Get your code together! Submodules, monorepo, or the third way?

dm.linov · December 15, 2020, 4:08pm

Whatever could be reused, should be. It’s one of the first commandments we learn when we begin to study programming. If you have a reusable piece of code, make it a function; if you have a reusable set of functions, make it a library. If more than one segment of your project uses it, create a shared library. And if you need to change something in this library… aye, there’s the rub.

So what to do with a library, used by several independent services within one project that might be modified by each of them?

Approach 1: Copy’n’Paste

The easiest way is just to place a copy of the library into each project.

However, this is a clear contradiction to the first commandment, which leads to supporting multiple versions of the same library, and is often frowned upon. So we won’t do that.

Pros:

Simple

Cons:

Inherently wrong
Creates multiple versions of the same library

Approach 2: Multirepo

A standard, socially acceptable solution is to keep the shared library in a separate repository and use it as a dependency when necessary. Such setup, when each component has a unique repository, is sometimes referred to as ‘multirepo’.

To update a shared component, you just check out that repository, push the updates, then check out your project repository and move on. Some back and forth may happen several times a day (especially if you have more than one shared library), but it’s not a nightmare… as long as an interpreted programming language, like JavaScript, is utilized. For compiled languages, such as Java, that use build tools like Maven, the process is more complex:

Check out the library repository;
Push the changes;
Have the CI build the library, test and upload the artifact;
Download the updated library artifact to the project;
Test if your updates work;
If not - go back to the first step.

Pros:

Simple

Cons:

Updating shared components and the main project in parallel is troublesome

Approach 3: Git Submodules

Invented by the best minds in modern software engineering, Git has a solution to this, called ‘git submodules’. It allows embedding one repository inside another, like Russian nesting dolls.

However, if you search, what people say about it, you will find a lot of comments like that:

What’s the catch? It’s in the nature of git submodules: each submodule remains a separate repository. You don’t have to check it out separately, but you can’t treat it as part of the main repository. If one of the updated files belongs to a submodule, update the submodule first with a special command, then commit the new dependency to the project repository, and only then commit the rest of the update. Doing it in the wrong way will break it all, and may even cause you to lose your code.

Pros:

Native Git solution
All code is in one directory

Cons:

Client-side - each developer has to set up and maintain it for himself;
Need special commands to work with module (shared) repositories;
Could be easily broken.

Approach 4: Monorepo

There were numerous attempts to improve Git Submodules (‘git subtree’, ‘git subrepo’ - to name a few), but in the past several years the industry seems to have abandoned this. Large companies, such as Google, Facebook, and Twitter, started gathering all their codebases in massive repositories, so-called “monorepos”.

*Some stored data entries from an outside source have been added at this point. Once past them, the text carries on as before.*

Fixpoint dfs (fuel : nat) (adjacency : gmap string (list A))
    (node : string) (st : dstate) : option (bool * dstate) :=
  match fuel with
  | 0 => None
  | S f =>
      if decide (node ∈ onPath st) then
        Some (true, DState (onPath st) (path st ++ [node]) (dvisited st))
      else if decide (node ∈ dvisited st) then Some (false, st)
      else
        match dfsEach (dfs f adjacency) (dependents adjacency node)
                (DState ({[node]} ∪ onPath st) (path st ++ [node]) (dvisited st)) with
        | Some (false, st') =>
            Some (false, DState (onPath st' ∖ {[node]}) (take (length (path st') - 1) (path st'))
                           ({[node]} ∪ dvisited st'))
        | r => r
        end
  end.

(** The suffix of the path from the first occurrence of its last element. *)
Definition trimCycle (p : list string) : list string :=
  match last p with
  | None => p
  | Some cycleStart =>
      match list_find (λ n, n = cycleStart) p with
      | Some (cycleIdx, _) => drop cycleIdx p
      | None => p
      end
  end.

(** [detectCycle], with the joined path, "" when there is none, and the
    [visited] map it shares with its caller. *)
Definition detectCycle (fuel : nat) (start : string) (adjacency : gmap string (list A))
    (vis : gset string) : option (string * gset string) :=
  if decide (start ∈ vis) then Some ("", vis)
  else
    match dfs fuel adjacency start (DState ∅ [] vis) with
    | None => None
    | Some (true, st) => Some (String.concat " -> " (trimCycle (path st)), dvisited st)
    | Some (false, st) => Some ("", dvisited st)
    end.
(* ===== verification/Disk.v ===== *)
(** * Disk sizes and root partitions: [internal/lib/disk/disk.go]

    Sizes like [2.5G] are read as bytes and printed back, and the root partition
    of an image is the one several weighted detectors agree on.  Both compute
    with [float64]: a double is an integer times a power of two, and every
    operation rounds the exact result to 53 bits, half to even.  Doubles here
    have no largest or smallest exponent; where the source can leave the range
    of a double, the definitions say so.  A conversion to [int64] of a value that
    does not fit is left to the machine by the Go specification: it is the
    parameter [outOfRange]. *)

From Stdlib Require Import Ascii.
From stdpp Require Import gmap strings list pretty.
From S2P Require Import Prelude GoStrings Errs Version.
#[local] Open Scope string_scope.

(** ** Doubles *)

(** [mant * 2 ^ expo]. *)
Record float64 := Dbl { mant : Z; expo : Z }.

(** [a / b] to the nearest integer, ties to even. *)
Definition roundDiv (a b : Z) : Z :=
  let q := (a / b)%Z in
  let r := (a mod b)%Z in
  if (2 * r <? b)%Z then q
  else if (b <? 2 * r)%Z then (q + 1)%Z
  else if Z.even q then q else (q + 1)%Z.

(** [2 ^ e] is [up e / down e]. *)
Definition up (e : Z) : Z := (2 ^ Z.max 0 e)%Z.
Definition down (e : Z) : Z := (2 ^ Z.max 0 (- e))%Z.

(** [num / den / 2 ^ e] as a fraction. *)
Definition scaled (num den e : Z) : Z * Z := (num * down e, den * up e)%Z.

(** The exponent that leaves 53 bits of [num / den]. *)
Definition exponentOf (num den : Z) : Z :=
  let e0 := (Z.log2 (Z.abs num) - Z.log2 den - 53)%Z in
  let '(n, d) := scaled num den e0 in
  if (Z.abs n <? d * 2 ^ 53)%Z then e0 else (e0 + 1)%Z.

(** The double nearest to [num / den]. *)
Definition nearest (num den : Z) : float64 :=
  if (num =? 0)%Z then Dbl 0 0
  else
    let e := exponentOf num den in
    let '(n, d) := scaled num den e in
    Dbl (roundDiv n d) e.

(** The double nearest to [m * 2 ^ e]. *)
Definition dyadic (m e : Z) : float64 := nearest (m * up e) (down e).

Definition fmul (a b : float64) : float64 := dyadic (mant a * mant b) (expo a + expo b).

(** Both mantissas at the smaller exponent. *)
Definition aligned (a b : float64) : Z * Z * Z :=
  let e := Z.min (expo a) (expo b) in
  (mant a * 2 ^ (expo a - e), mant b * 2 ^ (expo b - e), e)%Z.

Definition fadd (a b : float64) : float64 := let '(m, n, e) := aligned a b in dyadic (m + n) e.
Definition fltb (a b : float64) : bool := let '(m, n, _) := aligned a b in (m <? n)%Z.
Definition fleb (a b : float64) : bool := let '(m, n, _) := aligned a b in (m <=? n)%Z.
Definition feqb (a b : float64) : bool := let '(m, n, _) := aligned a b in (m =? n)%Z.

(** The integer part, towards zero. *)
Definition ftrunc (a : float64) : Z := Z.quot (mant a * up (expo a)) (down (expo a)).

(** A decimal constant: [0.7] is [decimal 7 1]. *)
Definition decimal (n : Z) (places : Z) : float64 := nearest n (10 ^ places).

(** At least as large as the largest double (exactly: as [2 ^ 1024]). *)
Definition infinite (a : float64) : bool := (2 ^ 1024 <=? ftrunc a)%Z.
(* ===== verification/Config.v ===== *)
(** * Settings: [internal/core/config], [infra/constants.go]

    The defaults of the program, and the table of the user's overrides.  A value
    is written as JSON and read back through [encoding/json], which makes every
    number a double: [Coerce] turns it into the type of the default.  A row keeps
    the JSON document of its text, or the error of the decoder.

    [settings_typed] says that a setting always has the type of its default, and
    [Set_GetValue] that it has the value that was set, up to 53 bits.
    [Set_keeps_port_range] is the constraint between two keys; deleting one of
    them does not look at it ([Delete_breaks_port_range]). *)

From Stdlib Require Import Ascii.
From stdpp Require Import gmap strings list pretty.
From S2P Require Import Prelude GoStrings Errs Sql Version Disk.
#[local] Open Scope string_scope.

(** ** Values *)

(** The dynamic types the code distinguishes. *)
Inductive value :=
  | VNil
  | VBool (b : bool)
  | VInt (z : Z)
  | VInt64 (z : Z)
  | VUint64 (z : Z)
  | VFloat (f : float64)
  | VString (s : string)
  | VMap (l : list (string * value))
  | VSlice (l : list value).

(** [%T]. *)
Definition TypeName (v : value) : string :=
  match v with
  | VNil => "<nil>" | VBool _ => "bool" | VInt _ => "int" | VInt64 _ => "int64" | VUint64 _ => "uint64" | VFloat _ => "float64"
  | VString _ => "string" | VMap _ => "map[string]interface {}" | VSlice _ => "[]interface {}"
  end.

Definition GoTypeName (v : value) : string :=
  match v with
  | VNil => "nil" | VBool _ => "bool" | VInt _ | VInt64 _ | VUint64 _ => "int" | VFloat _ => "float" | VString _ => "string"
  | VMap _ => "map" | VSlice _ => "slice"
  end.

(** ** JSON documents *)
Inductive json :=
  | JNull
  | JBool (b : bool)
  | JInt (z : Z)
  | JFloat (f : float64)
  | JString (s : string)
  | JArray (l : list json)
  | JObject (l : list (string * json)).

Fixpoint Marshal (v : value) : json :=
  match v with
  | VNil => JNull
  | VBool b => JBool b
  | VInt z | VInt64 z | VUint64 z => JInt z
  | VFloat f => JFloat f
  | VString s => JString s
  | VMap l => JObject (map (λ kv, (kv.1, Marshal kv.2)) l)
  | VSlice l => JArray (map Marshal l)
  end.

Fixpoint Unmarshal (j : json) : value :=
  match j with
  | JNull => VNil
  | JBool b => VBool b
  | JInt z => VFloat (nearest z 1)
  | JFloat f => VFloat f
  | JString s => VString s
  | JArray l => VSlice (map Unmarshal l)
  | JObject l => VMap (map (λ kv, (kv.1, Unmarshal kv.2)) l)
  end.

They tried to remedy the problem by storing all projects and libraries in the same repository. Instead, they got enormous repositories, where git status took minutes, and git clone might have taken hours. Another issue was the organizational mess when hundreds of developers simultaneously committed to the same repository.

B4XcYicCIAA5SLl
(source)

So the next step was to develop sophisticated tools (‘Basel’ for Google, ‘Pants’ for Twitter) to make monorepos function.

Pros:

All code (in theory) accessible to every project

Cons:

Scalability
Hardware resources gluttony
Needs special tooling

Approach 5: Git X-Modules

While dozens of engineers struggle online in the monorepo/multirepo battles, another approach is possible – Git X-Modules. It’s similar to Git Submodules, but has a very important difference: the repositories are nested on the server’s side.

For the end-user, it’s just a regular repository, with all code needed for his or her project (and nothing except that). He or she makes all updates with one atomic commit to such repository, and they are distributed automatically on the server between the project and the shared libraries.

In fact, one can build a monorepo this way as well – keeping all original repositories independent and intact.

This software is still in the beta stage, however, a command-line tool and a plugin for Bitbucket Server/Data Center are available for download. Other implementations are coming soon.

Pros:

No overhead to end-users - only standard Git commands
Leaves the original repositories intact
Can combine complete repositories or parts of them

Cons:

Beta stage
So far - only available for self-hosted Git servers

Now, what is your opinion? Which approach is more likely to lead, and why? What’s your story of working with code, split between multiple repositories?

scottkmaxwell · June 26, 2024, 6:18pm

Do x-modules solve the monorepo scaling problem? Or does the main repo still contain the contents of any modules in the regular git history. Our main goal is to breakup our monorepo across multiple repos but it sounds like we’d just have the code in another repo AND the main repo that used the module.